* _Task instructions_:
Only a number is wanted: how many lines in these records contain the word "name"?

(Stored data)
Lemma daily_fixed_exact s now off :
  ascending (weekdays s) -> (forall d, d ∈ weekdays s -> 1 <= d <= 7) -> valid_time s = true ->
  exists t, nextDailyCivil s now (FixedZone off) None = Ok t /\ now < t /\
    daily_occurrence s (FixedZone off) t /\
    forall u, now < u -> daily_occurrence s (FixedZone off) u -> t <= u.
Proof.
  intros Ha Hb Hv%valid_time_ok. rewrite nextDailyCivil_unfold. cbn [fmap option_fmap option_map first_day].
  set (h := default 0 (cal_Hour s)) in *. set (m := default 0 (cal_Minute s)) in *.
  set (leg := FixedZone off). set (d0 := local_day leg now).
  set (T := fun d => d * Day + h * Hour + m * Minute - off * Second).
  assert (forall k t, daily_turn k s h m now (d0 * Day) leg None = Some t <->
            t = T (d0 + k) /\ now < t /\ weekday_allowed s (d0 + k)) as Hturn.
  { intros k t. pose proof (daily_turn_Some k s h m now d0 leg None t Ha) as Hd.
    cbn [fmap option_fmap option_map] in Hd. rewrite Hd. unfold leg. rewrite civilWallTime_fixed by done.
    unfold T. split; [intros (? & [= <-] & ? & _); done | intros (-> & ? & ?); done]. }
  assert (forall d, local_day leg (T d) = d) as HT.
  { intros d. unfold leg. rewrite fixed_day. unfold T. destruct Hv. units. dlia. }
  assert (forall k, 1 <= k -> now < T (d0 + k)) as Hlate.
  { intros k Hk. unfold d0, leg, T. rewrite fixed_day. destruct Hv. units. dlia. }
  assert (exists j : nat, (j < 3700)%nat /\ weekday_allowed s (d0 + Z.of_nat j) /\ now < T (d0 + Z.of_nat j)) as (j & Hj & Hwj & Htj).
  { destruct (weekdays s) as [|w wds] eqn:Hw.
    - exists 1%nat. split_and!; [lia|by left|apply Hlate; lia].
    - destruct (iso_cycle (d0 + 1) w) as (k & Hk & Hi); [apply Hb; left|].
      exists (Z.to_nat (1 + k)). rewrite Z2Nat.id by lia. split_and!; [lia| |apply Hlate; lia].
      right. rewrite Hw, Z.add_assoc, Hi. left. }
  destruct (daily_loop_total 3700 0 s h m now (d0 * Day) leg None j (T (d0 + Z.of_nat j))) as [t Ht]; [done|by apply Hturn|].
  exists t. split; [done|]. apply daily_loop_Ok in Ht as (i & Hi & Hti & Hmin).
  rewrite Z.add_0_l in Hti. apply Hturn in Hti as (-> & Hnow & Hwi).
  split; [done|]. split.
  - unfold daily_occurrence. rewrite HT. split; [done|]. unfold leg. rewrite wall_ns_fixed. unfold T. lia.
  - intros u Hu [Hwu Huw].
    assert (u = T (local_day leg u)) as HuT.
    { unfold leg in Huw at 1. rewrite wall_ns_fixed in Huw. unfold T. lia. }
    assert (d0 <= local_day leg u) as Hd.
    { unfold d0, leg. rewrite !fixed_day. units. apply Z.div_le_mono; lia. }
    destruct (decide (local_day leg u < d0 + Z.of_nat i)) as [Hlt|Hge].
    + exfalso. specialize (Hmin (Z.to_nat (local_day leg u - d0))). rewrite Z2Nat.id, Z.add_0_l in Hmin by lia.
      assert (daily_turn (local_day leg u - d0) s h m now (d0 * Day) leg None = Some u) as Hc.
      { apply Hturn. replace (d0 + (local_day leg u - d0)) with (local_day leg u) by lia. done. }
      rewrite Hmin in Hc; [done|lia].
    + rewrite HuT. unfold T. units. lia.
Qed.

Section Exact.
Context (LoadLocation : string -> option location).

(** In a zone without transitions the ten-year search of a valid daily
    schedule never fails and is exact: it returns the least instant after now
    whose local clock shows the configured time on an allowed weekday. *)
Theorem NextAfter_daily_exact s now off :
  Validate LoadLocation s = Ok tt -> cal_Type s = "daily" ->
  LoadLocation (cal_Timezone s) = Some (FixedZone off) ->
  exists t, NextAfter LoadLocation s now = Ok t /\ truncate Microsecond now < t /\
    daily_occurrence s (FixedZone off) t /\
    forall u, truncate Microsecond now < u -> daily_occurrence s (FixedZone off) u -> t <= u.
Proof.
  intros Hv Ht Hl. pose proof (Validate_inv _ _ Hv) as (Ha & Hb & _ & Hty).
  assert (valid_time s = true) as Hvt by (destruct Hty as [[_ ?]|[[? _]|[[? _]|[? _]]]]; congruence).
  destruct (daily_fixed_exact s (truncate Microsecond now) off Ha Hb Hvt) as (t & Hn & Hrest).
  exists t. split; [|done]. unfold NextAfter, location_of. rewrite Hv, Ht, Hl. exact Hn.
Qed.

(** A valid hourly schedule always has a next occurrence: strictly after
    now, on an allowed weekday and at the configured minute (read at the
    offset in force now), at most one hour away without a weekday
    restriction and seven days and an hour away with one. *)
Theorem NextAfter_hourly_exact s now mi :
  Validate LoadLocation s = Ok tt -> cal_Type s = "hourly" -> cal_Minute s = Some mi ->
  let now' := truncate Microsecond now in
  let leg := FixedZone (Zone (location_of LoadLocation s) now') in
  exists t, NextAfter LoadLocation s now = Ok t /\ now' < t /\
    weekday_allowed s (local_day leg t) /\ minute_of_hour leg t = mi * Minute /\
    t <= now' + (if bool_decide (weekdays s = []) then 0 else 7 * Day) + Hour.
Proof.
  intros Hv Ht Hm now' leg. pose proof (Validate_inv _ _ Hv) as (Ha & Hb & _ & Hty).
  assert (0 <= mi <= 59) as Hmi.
  { destruct Hty as [[? _]|[[? _]|[[_ (m & ? & ?)]|[? _]]]]; congruence. }
  eexists. split; [unfold NextAfter; rewrite Hv, Ht; reflexivity|].
  by apply next_hourly_spec.
Qed.
End Exact.

(** ** Concrete instances *)

(** Belgrade in 2026: the clock goes forward at 2026-03-29 01:00 UTC and back at
    2026-10-25 01:00 UTC. *)
Definition belgrade_2026 : location := fun s =>
  if s <? 1774746000 then 3600 else if s <? 1792890000 then 7200 else 3600.

Definition zones (name : string) : option location :=
  if (name =? "Europe/Belgrade")%string then Some belgrade_2026
  else if (name =? "Etc/GMT-3")%string then Some (FixedZone 10800) else None.

Definition daily_0230 : Calendar := MkCalendar "daily" "Europe/Belgrade" (Some 2) (Some 30) None None.
Definition daily_fixed : Calendar := MkCalendar "daily" "Etc/GMT-3" (Some 9) (Some 15) (Some [1; 3; 7]) None.
Definition hourly_weekend : Calendar := MkCalendar "hourly" "Europe/Belgrade" None (Some 5) (Some [6; 7]) None.

(** 2026-03-28 20:00 UTC *)
Definition before_gap : Z := 1774728000 * Second.

(** The skipped 02:30 of 2026-03-29 fires at 03:30 summer time, 01:30 UTC. *)
Example gap_shifts_forward : NextAfter zones daily_0230 before_gap = Ok (1774747800 * Second).
Proof. by_eval. Qed.
(** The repeated 02:30 of 2026-10-25 fires once, at its first instant, 00:30 UTC. *)
Example fold_takes_first :
  NextAfter zones daily_0230 (1792872000 * Second) = Ok (1792888200 * Second).
Proof. by_eval. Qed.


Lemma NextAfter_progress_witness :
  NextAfter zones daily_0230 before_gap = Ok (1774747800 * Second) /\
  truncate Microsecond before_gap < 1774747800 * Second.
Proof. split; [by_eval|]. apply (NextAfter_progress zones daily_0230 _ 0). left. by_eval. Defined.

Lemma NextAfterOccurrence_consumes_date_witness :
  let loc := location_of zones daily_0230 in
  local_day loc (1774747800 * Second) < local_day loc (1774830600 * Second) /\
  truncate Microsecond before_gap < 1774830600 * Second /\
  weekday_allowed daily_0230 (local_day loc (1774830600 * Second)).
Proof.
  apply (NextAfterOccurrence_consumes_date zones daily_0230 before_gap); [reflexivity|by_eval].
Defined.

Lemma NextAfter_daily_exact_witness :
  exists t, NextAfter zones daily_fixed before_gap = Ok t /\ truncate Microsecond before_gap < t /\
    daily_occurrence daily_fixed (FixedZone 10800) t /\
    forall u, truncate Microsecond before_gap < u -> daily_occurrence daily_fixed (FixedZone 10800) u -> t <= u.
Proof. apply NextAfter_daily_exact; [by_eval|reflexivity|reflexivity]. Defined.

Lemma NextAfter_hourly_exact_witness :
  let now' := truncate Microsecond before_gap in
  let leg := FixedZone (Zone (location_of zones hourly_weekend) now') in
  exists t, NextAfter zones hourly_weekend before_gap = Ok t /\ now' < t /\
    weekday_allowed hourly_weekend (local_day leg t) /\ minute_of_hour leg t = 5 * Minute /\
    t <= now' + (if bool_decide (weekdays hourly_weekend = []) then 0 else 7 * Day) + Hour.
Proof. apply NextAfter_hourly_exact; [by_eval|reflexivity|reflexivity]. Defined.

* _Output for this task_:
3